**Task description:** Please keep to the lines below from the one with "let comps := filter" through the one with "Definition file_name (p", and restate them word for word, ends included.

**Data to examine:**
(* ===== verification/ScanInfer.v ===== *)
(** Which Parquet files form a dataset: Hive segments, path anchors, schema
    signatures and the grouping of readable files
    (src/crates/paraclete-core/src/dataset_infer.rs). *)

From Stdlib Require Import Ascii.
From S2P Require Import Prelude BTree Location Schema RepairPlan Inventory RepairExec Execute AuthStore ScanTypes.

(** * Maps keyed by paths *)

(** [BTreeMap<Utf8PathBuf, _>]: keys are equal and ordered as lists of
    components; inserting at a key that is present keeps the key's text. *)
Abbreviation pmap V := (list (string * V)).

Definition path_eqb (p q : string) : bool := bool_decide (components p = components q).

Fixpoint pm_insert {V} (k : string) (v : V) (m : pmap V) : pmap V :=
  match m with
  | [] => [(k, v)]
  | (k', v') :: m' =>
      if path_eqb k k' then (k', v) :: m'
      else if path_leb k k' then (k, v) :: m
      else (k', v') :: pm_insert k v m'
  end.

Fixpoint pm_get {V} (k : string) (m : pmap V) : option V :=
  match m with
  | [] => None
  | (k', v) :: m' => if path_eqb k k' then Some v else pm_get k m'
  end.

Definition pm_of_list {V} (l : list (string * V)) : pmap V :=
  fold_left (fun m kv => pm_insert (fst kv) (snd kv) m) l [].

(** [entry(k).or_default().push(v)] on a map of vectors. *)
Definition bm_push {V} (k : string) (v : V) (m : bmap (list V)) : bmap (list V) :=
  bm_insert k (default [] (bm_get k m) ++ [v]) m.

(** * Hive segments and anchors *)

Inductive AnchorInferenceNote :=
| SchemaSplit (anchor : string) (dataset_ids : list string)
| MixedSchemaPartPattern (anchor dataset_id : string).

Definition is_ascii_alphanumeric (c : ascii) : bool :=
  char_between "a" "z" c || char_between "A" "Z" c || char_between "0" "9" c.

Definition hive_key_value (k v : string) : bool :=
  negb (bool_decide (k = EmptyString)) && negb (bool_decide (v = EmptyString))
  && all_chars (fun c => is_ascii_alphanumeric c || bool_decide (c = "_"%char)) k.

Definition hive_dir_segment (comp : string) : bool :=
  match split_once "=" comp with Some (k, v) => hive_key_value k v | None => false end.

(** The path below the scan root, or the path itself when it is not below it. *)
Definition scan_relative (root file : string) : string :=
  if path_starts_with file root then strip_base file root else file.

Definition hive_partition_segments (root file : string) : list PartitionSegment :=
  omap (fun comp =>
    if decide (comp = EmptyString) then None
    else match split_once "=" comp with
         | Some (k, v) => if hive_key_value k v then Some {| seg_key := k; seg_value := v |} else None
         | None => None
         end)
    (flat_map (fun c => split_char "/" (component_text c)) (components (scan_relative root file))).

(** Drop the elements at the end that satisfy a predicate. *)
Fixpoint drop_last_while {A} (f : A -> bool) (l : list A) : list A :=
  match l with
  | [] => []
  | x :: l =>
      match drop_last_while f l with
      | [] => if f x then [] else [x]
      | r => x :: r
      end
  end.

Definition dataset_anchor_key (root file : string) : string :=
  let parent := default EmptyString (path_parent (scan_relative root file)) in
  let comps := filter (fun s => s <> EmptyString /\ s <> ".") (map component_text (components parent)) in
  join_strings "/" (drop_last_while hive_dir_segment comps).

(** * Signatures *)

Definition FNV_OFFSET : Z := 14695981039346656037.
Definition FNV_PRIME : Z := 1099511628211.

Fixpoint fnv1a64_from (h : Z) (s : string) : Z :=
  match s with
  | EmptyString => h
  | String c s => fnv1a64_from (wrap_u64 (Z.lxor h (Z.of_N (Ascii.N_of_ascii c)) * FNV_PRIME)) s
  end.

Definition stable_fnv1a64 (s : string) : Z := fnv1a64_from FNV_OFFSET s.

(** [n] lower-case hexadecimal digits, the least significant last. *)
Fixpoint hex_digits (n : nat) (z : Z) : string :=
  match n with
  | 0 => EmptyString
  | S n => hex_digits n (z / 16) +:+ String (hex_digit (Z.to_N (z mod 16))) EmptyString
  end.

Definition short_sig (sig : string) : string := hex_digits 16 (stable_fnv1a64 sig).

Definition dataset_id_for_anchor (root anchor : string) : string :=
  if decide (anchor = EmptyString) then root +:+ "::parquet::default" else root +:+ "::parquet::" +:+ anchor.

(** [Path::file_name]. *)
Definition file_name (p : string) : option string :=
  match last (components p) with Some (Normal n) => Some n | _ => None end.

Definition basename (p : string) : string := default EmptyString (file_name p).

(** [str::ends_with]. *)
Definition ends_with (suffix s : string) : bool :=
  (String.length suffix <=? String.length s)
  && bool_decide (String.substring (String.length s - String.length suffix) (String.length suffix) s = suffix).

(** The last character of a text with a suffix. *)
Lemma ends_with_get suffix s k c : ends_with suffix s = true -> String.length suffix = S k -> String.get k suffix = Some c ->
  String.get (String.length s - 1) s = Some c.
Proof.
  unfold ends_with. intros He Hl Hg. apply andb_true_iff in He as [Hle He]. apply Nat.leb_le in Hle. apply bool_decide_eq_true in He.
  rewrite <- He, String.substring_correct1 in Hg by lia. rewrite <- Hg. f_equal. lia.
Qed.

Definition looks_like_part_parquet_file (name : string) : bool :=
  let lower := to_lowercase name in
  (starts_with "part-" lower || starts_with "part_" lower)
  && (ends_with ".parquet" lower || ends_with ".pq" lower).

(** * Datasets *)

Section Infer.
(** [std::fs::metadata(p).ok().map(|m| m.len())]. *)
Context (byte_len : string -> option Z).

Definition dataset_file (root p : string) : DatasetFile := {|
  df_path := p; df_format := Parquet; df_partitions := hive_partition_segments root p; df_byte_length := byte_len p |}.

(** The first schema found among the inspected paths. *)
Fixpoint first_schema (inspections : pmap ParquetInspection) (paths : list string) : option (list FieldDefinition) :=
  match paths with
  | [] => None
  | p :: paths =>
      match pm_get p inspections with Some i => Some (insp_fields i) | None => first_schema inspections paths end
  end.

Definition build_dataset (root dataset_id : string) (paths : list string) (inspections : pmap ParquetInspection)
    (kind : GroupingKind) : Dataset :=
  let any_hive := existsb (fun p => negb (bool_decide (hive_partition_segments root p = []))) paths in
  {| ds_dataset_id := dataset_id; ds_grouping_kind := kind;
     ds_partition_layout := if any_hive then HiveDirectoryKeys else Unpartitioned;
     ds_files := map (dataset_file root) paths; ds_schema := first_schema inspections paths |}.

Definition group_by_anchor (root : string) (paths : list string) : bmap (list string) :=
  fold_left (fun m p => bm_push (dataset_anchor_key root p) p m) paths [].

Definition group_by_signature (inspections : pmap ParquetInspection) (paths : list string) : bmap (list string) :=
  fold_left (fun m p => match pm_get p inspections with
                        | Some i => bm_push (parquet_schema_signature (insp_fields i)) p m
                        | None => m
                        end) paths [].

Definition all_part_named (paths : list string) : bool :=
  forallb (fun p => looks_like_part_parquet_file (basename p)) paths.

Definition split_by_schema (inspections : pmap ParquetInspection) (paths : list string) : bool :=
  (1 <? length (group_by_signature inspections paths))
  && negb (all_part_named paths && forallb (fun p => bool_decide (is_Some (pm_get p inspections))) paths).

(** One iteration over the anchors: its datasets and its notes. *)
Definition infer_anchor (root : string) (inspections : pmap ParquetInspection) (anchor : string) (paths0 : list string)
    : list Dataset * list AnchorInferenceNote :=
  let paths := sort_by path_leb paths0 in
  let base_id := dataset_id_for_anchor root anchor in
  let sigs := group_by_signature inspections paths in
  if split_by_schema inspections paths then
    let sid sig := base_id +:+ "::sig" +:+ short_sig sig in
    (map (fun '(sig, group) =>
            build_dataset root (sid sig) (sort_by path_leb group) inspections PathAnchorSchemaSplit) sigs,
     [SchemaSplit anchor (sort_by str_leb (map (fun '(sig, _) => sid sig) sigs))])
  else
    let '(kind, notes) :=
      if length paths <=? 1 then (SingleFile, [])
      else if (1 <? length sigs) && all_part_named paths then
        (PathAnchorPartFilePattern, [MixedSchemaPartPattern anchor base_id])
      else (PathAnchor, []) in
    ([build_dataset root base_id paths inspections kind], notes).

Definition dataset_id_leb (a b : Dataset) : bool := str_leb (ds_dataset_id a) (ds_dataset_id b).

Definition infer_parquet_datasets (plan : ScanPlan) (parquet_paths : list string) (inspections : pmap ParquetInspection)
    : list Dataset * list AnchorInferenceNote :=
  let inferred := map (fun '(anchor, paths) => infer_anchor (plan_scan_root plan) inspections anchor paths)
                      (group_by_anchor (plan_scan_root plan) parquet_paths) in
  (sort_by dataset_id_leb (flat_map fst inferred), flat_map snd inferred).
End Infer.

(** * Readings of datasets *)

Definition partition_key_sets_for_dataset (d : Dataset) : list (string * bset) :=
  map (fun f => (df_path f, bs_of_list (map seg_key (df_partitions f)))) (ds_files d).

Fixpoint count_format (f : DataFormat) (counts : list (DataFormat * Z)) : list (DataFormat * Z) :=
  match counts with
  | [] => [(f, 1%Z)]
  | (g, c) :: counts => if decide (g = f) then (g, c + 1)%Z :: counts else (g, c) :: count_format f counts
  end.

(** [Iterator::max_by_key]: the last of the greatest. *)
Fixpoint max_count (best : option (DataFormat * Z)) (counts : list (DataFormat * Z)) : option (DataFormat * Z) :=
  match counts with
  | [] => best
  | (f, c) :: counts =>
      max_count (match best with
                 | Some (g, b) => if (b <=? c)%Z then Some (f, c) else Some (g, b)
                 | None => Some (f, c)
                 end) counts
  end.

Definition dominant_format (assets : list ResolvedAsset) : DataFormat :=
  let counts := fold_left (fun m a => if decide (ra_format a = UnknownFormat) then m else count_format (ra_format a) m)
                          assets [] in
  match max_count None counts with Some (f, _) => f | None => UnknownFormat end.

**Exercise solution:**
  let comps := filter (fun s => s <> EmptyString /\ s <> ".") (map component_text (components parent)) in
  join_strings "/" (drop_last_while hive_dir_segment comps).

(** * Signatures *)

Definition FNV_OFFSET : Z := 14695981039346656037.
Definition FNV_PRIME : Z := 1099511628211.

Fixpoint fnv1a64_from (h : Z) (s : string) : Z :=
  match s with
  | EmptyString => h
  | String c s => fnv1a64_from (wrap_u64 (Z.lxor h (Z.of_N (Ascii.N_of_ascii c)) * FNV_PRIME)) s
  end.

Definition stable_fnv1a64 (s : string) : Z := fnv1a64_from FNV_OFFSET s.

(** [n] lower-case hexadecimal digits, the least significant last. *)
Fixpoint hex_digits (n : nat) (z : Z) : string :=
  match n with
  | 0 => EmptyString
  | S n => hex_digits n (z / 16) +:+ String (hex_digit (Z.to_N (z mod 16))) EmptyString
  end.

Definition short_sig (sig : string) : string := hex_digits 16 (stable_fnv1a64 sig).

Definition dataset_id_for_anchor (root anchor : string) : string :=
  if decide (anchor = EmptyString) then root +:+ "::parquet::default" else root +:+ "::parquet::" +:+ anchor.

(** [Path::file_name]. *)
Definition file_name (p : string) : option string :=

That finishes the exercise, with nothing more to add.